Around 750 people attended the event on the Main Quad, which included music, dancing, games, and speakers who discussed Juneteenth’s history and significance.
“Let’s celebrate freedom,” Mia Settles-Tidwell, Sac State’s vice president for Inclusive Excellence, said in opening the event.
The celebration reflects the University’s commitment to becoming an antiracism campus where all feel a sense of belonging, Settles-Tidwell said.
Juneteenth is one of the most important traditions within the Black community. It marks the notification on June 19, 1865, to those still living as slaves in Galveston, Texas, that Black people were free.
All CSU campuses, including Sac State, will be closed on Monday, June 19, in recognition of Juneteenth, which became a national holiday in 2021.
On Saturday, June 17, Sac State representatives will participate in a parade and distribute information about the University during a daylong festival at William Land Park, one of several community events taking place in the Sacramento area this weekend to celebrate Juneteenth.
Next year, Sac State will host a Juneteenth celebration that will include representatives from all 23 CSU campuses.
At Tuesday’s event, visitors perused booths featuring African clothing and jewelry, as well as information about campus organizations and community groups. Guests tossed Frisbees, played cornhole, ate lunch from food trucks, and posed for pictures in front of a Juneteenth balloon backdrop.
Jeremy Armando, a musician and music teacher who performed at the celebration, said the campus gathering was a blend of painful remembrance of the past and joy in the present.
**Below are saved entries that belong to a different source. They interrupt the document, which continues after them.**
Definition clear_layout (s : Shape) : outcome Shape :=
  st ← array_state s; OK (with_array_state s (mkArrayState (dims st) (dyns st) None)).

(** clear_dynamic_dimensions; the elements of a tuple are cleared in turn. *)
Fixpoint clear_dynamic_dimensions (s : Shape) : outcome Shape :=
  match s with
  | ArrayShape _ _ | BufferShape _ =>
      st ← array_state s;
      static ← is_static s;
      let st := if negb static
                then mutable_layout st (set_dynamic_shape_metadata_prefix_bytes 0) else st in
      OK (with_array_state s
            (mkArrayState (dims st) (map (fun _ => false) (dyns st)) (array_layout st)))
  | TupleShape l =>
      l ← (fix go (l : list Shape) : outcome (list Shape) := match l with
             | [] => OK []
             | s :: l => s ← clear_dynamic_dimensions s; l ← go l; OK (s :: l)
             end) l;
      OK (TupleShape l)
  | _ => OK s
  end.

(** CheckStateIsEmpty; a value-initialized BufferState holds an invalid shape,
    so the state below it cannot be read. *)
Definition CheckStateIsEmpty (s : Shape) : outcome () :=
  match s with
  | ArrayShape _ _ | BufferShape _ =>
      st ← array_state s;
      _ ← check (bool_decide (dims st = []));
      _ ← check (bool_decide (dyns st = []));
      check (match array_layout st with None => true | Some _ => false end)
  | TupleShape l => check (bool_decide (length l = 0%nat))
  | _ => OK ()
  end.

Definition set_element_type (s : Shape) (value : PrimitiveType) : outcome Shape :=
  match value, s with
  | TOKEN, TokenShape | OPAQUE_TYPE, OpaqueShape | TUPLE, TupleShape _
  | BUFFER, BufferShape _ => OK s
  | TOKEN, _ => _ ← CheckStateIsEmpty s; OK TokenShape
  | OPAQUE_TYPE, _ => _ ← CheckStateIsEmpty s; OK OpaqueShape
  | TUPLE, _ => _ ← CheckStateIsEmpty s; OK (TupleShape [])
  | BUFFER, _ => _ ← CheckStateIsEmpty s; OK (BufferShape InvalidShape)
  | _, _ =>
      if IsArrayType value then
        match s with
        | ArrayShape _ st => OK (ArrayShape value st)
        | _ => _ ← CheckStateIsEmpty s; OK (ArrayShape value (mkArrayState [] [] None))
        end
      else match s with
           | InvalidShape => OK InvalidShape
           | _ => _ ← CheckStateIsEmpty s; OK InvalidShape
           end
  end.

(** Shape::Clear. *)
Definition Clear (s : Shape) : outcome Shape :=
  let s := match s with
           | ArrayShape t _ => ArrayShape t (mkArrayState [] [] None)
           | TupleShape _ => TupleShape []
           | BufferShape _ => BufferShape InvalidShape
           | _ => s
           end in
  set_element_type s PRIMITIVE_TYPE_INVALID.

(** Layout::DeleteDimension: erase the dimension from the order and renumber
    the later ones. *)
Definition Layout_DeleteDimension (l : Layout) (dim_to_delete : Z) : outcome Layout :=
  _ ← check (0 <=? dim_to_delete);
  _ ← check (dim_to_delete <? Zlen (minor_to_major l));
  OK (set_minor_to_major
        (map (fun d => if dim_to_delete <? d then d - 1 else d)
             (filter (fun d => d <> dim_to_delete) (minor_to_major l))) l).

(** std::vector::erase at an index. *)
Definition erase_at {A} (l : list A) (i : Z) : list A :=
  take (Z.to_nat i) l ++ drop (S (Z.to_nat i)) l.

Definition DeleteDimension (s : Shape) (dim_to_delete : Z) : outcome Shape :=
  st ← array_state s;
  _ ← check (0 <=? dim_to_delete);
  _ ← check (dim_to_delete <? Zlen (dims st));
  layout' ← match array_layout st with
            | Some l => l ← Layout_DeleteDimension l dim_to_delete; OK (Some l)
            | None => OK None
            end;
  OK (with_array_state s
        (mkArrayState (erase_at (dims st) dim_to_delete) (erase_at (dyns st) dim_to_delete)
                      layout')).

(** ** Equality (Shape::Equal, Layout::Equal) *)

#[global] Instance SplitConfig_eq_dec : EqDecision SplitConfig.
Proof. solve_decision. Defined.

(** The ignore_* members of Shape::Equal. *)
Record EqualFlags := mkEqual {
  ignore_layout : bool;
  ignore_tiles_in_layout : bool;
  ignore_element_size_in_layout : bool;
  ignore_memory_space_in_layout : bool;
  ignore_element_type : bool;
  ignore_fp_precision : bool;
  ignore_dynamic_dimension : bool;
  ignore_dimensions : bool;
  ignore_tail_padding_alignment_in_elements_in_layout : bool;
  ignore_split_config_in_layout : bool;
  ignore_buffer : bool;
}.

Definition Equal_default : EqualFlags :=
  mkEqual false false false false false false false false false false false.

(** Layout::Equal with the flags Shape::Equal passes on; [shape_eq] compares
    the physical shapes. *)
Definition Layout_Equal (f : EqualFlags) (lhs rhs : Layout) (physical_eq : bool) : bool :=
  bool_decide (minor_to_major lhs = minor_to_major rhs)
  && (ignore_tiles_in_layout f || bool_decide (tiles lhs = tiles rhs))
  && (ignore_tail_padding_alignment_in_elements_in_layout f
      || (tail_padding_alignment_in_elements lhs =? tail_padding_alignment_in_elements rhs))
  && (index_primitive_type lhs =?? index_primitive_type rhs)
  && (pointer_primitive_type lhs =?? pointer_primitive_type rhs)
  && (ignore_element_size_in_layout f || (element_size_in_bits lhs =? element_size_in_bits rhs))
  && (ignore_memory_space_in_layout f || (memory_space lhs =? memory_space rhs))
  && (ignore_split_config_in_layout f || bool_decide (split_configs lhs = split_configs rhs))
  && physical_eq.

Definition SameElementTypeIgnoringFpPrecision' (a b : PrimitiveType) : bool :=
  (IsFloatingPointType a && IsFloatingPointType b) || (a =?? b).

(** The comparison of the dimension sizes; ranks are equal here. *)
Fixpoint dims_equal (ignore_dynamic : bool) (l r : list Z) : bool :=
  match l, r with
  | x :: l, y :: r =>
      ((x =? y) || (ignore_dynamic && ((x =? kUnboundedSize) || (y =? kUnboundedSize))))
      && dims_equal ignore_dynamic l r
  | _, _ => true
  end.

(** The array case of Shape::Equal. *)
Definition array_equal (f : EqualFlags) (lt : PrimitiveType) (l : ArrayState)
    (rt : PrimitiveType) (r : ArrayState) (physical_eq : bool) : bool :=
  (ignore_element_type f
   || (if ignore_fp_precision f then SameElementTypeIgnoringFpPrecision' lt rt else lt =?? rt))
  && bool_decide (length (dims l) = length (dims r))
  && (ignore_dimensions f || dims_equal (ignore_dynamic_dimension f) (dims l) (dims r))
  && (ignore_layout f
      || match array_layout l, array_layout r with
         | None, None => true
         | Some ll, Some rl => Layout_Equal f ll rl physical_eq
         | _, _ => false
         end)
  && (ignore_dynamic_dimension f || bool_decide (dyns l = dyns r)).

Fixpoint Shape_Equal (f : EqualFlags) (lhs : Shape) {struct lhs} : Shape -> bool :=
  fix eq_r (rhs : Shape) : bool :=
    match lhs, rhs with
    | TupleShape ls, TupleShape rs =>
        (fix go (ls rs : list Shape) : bool :=
           match ls, rs with
           | [], [] => true
           | l :: ls, r :: rs => Shape_Equal f l r && go ls rs
           | _, _ => false
           end) ls rs
    | TupleShape _, _ => false
    | BufferShape l, BufferShape r => Shape_Equal f l r
    | BufferShape l, _ => if ignore_buffer f then Shape_Equal f l rhs else false
    | _, BufferShape r => if ignore_buffer f then eq_r r else false
    | ArrayShape lt ls, ArrayShape rt rs =>
        let physical_eq :=
          match array_layout ls, array_layout rs with
          | Some ll, Some rl =>
              match physical_shape ll, physical_shape rl with
              | None, None => true
              | Some lp, Some rp => Shape_Equal Equal_default lp rp
              | _, _ => false
              end
          | _, _ => true
          end in
        array_equal f lt ls rt rs physical_eq
    | ArrayShape _ _, _ => false
    | _, _ => element_type lhs =?? element_type rhs
    end.

(** ** ProgramShape *)

Record ProgramShape := mkProgramShape { parameters : list Shape; result : Shape }.

(** ** Well-formed states

    The class invariant of Shape: an array state goes with an array element
    type, has as many dynamic flags as dimensions, and a buffer holds an
    array. *)
Inductive wf_state : Shape -> Prop :=
  | wf_invalid : wf_state InvalidShape
  | wf_token : wf_state TokenShape
  | wf_opaque : wf_state OpaqueShape
  | wf_array t st :
      IsArrayType t = true -> length (dyns st) = length (dims st) -> wf_state (ArrayShape t st)
  | wf_tuple l : Forall wf_state l -> wf_state (TupleShape l)
  | wf_buffer t st : wf_state (ArrayShape t st) -> wf_state (BufferShape (ArrayShape t st)).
“Events like these are so important because we need to always remember our history and keep historical facts: the good, the bad, and the ugly,” he said.
“We need to move forward, but also celebrate our resilience.”
Members of the Grant Union High School Drumline helped entertain the crowd.
“It’s just a nice way to bring everybody together and unite the community, especially for Juneteenth,” said drumline member Mark Channel.
“Today is a day to celebrate the freedom that we have today, and to reflect on the past and on our culture.”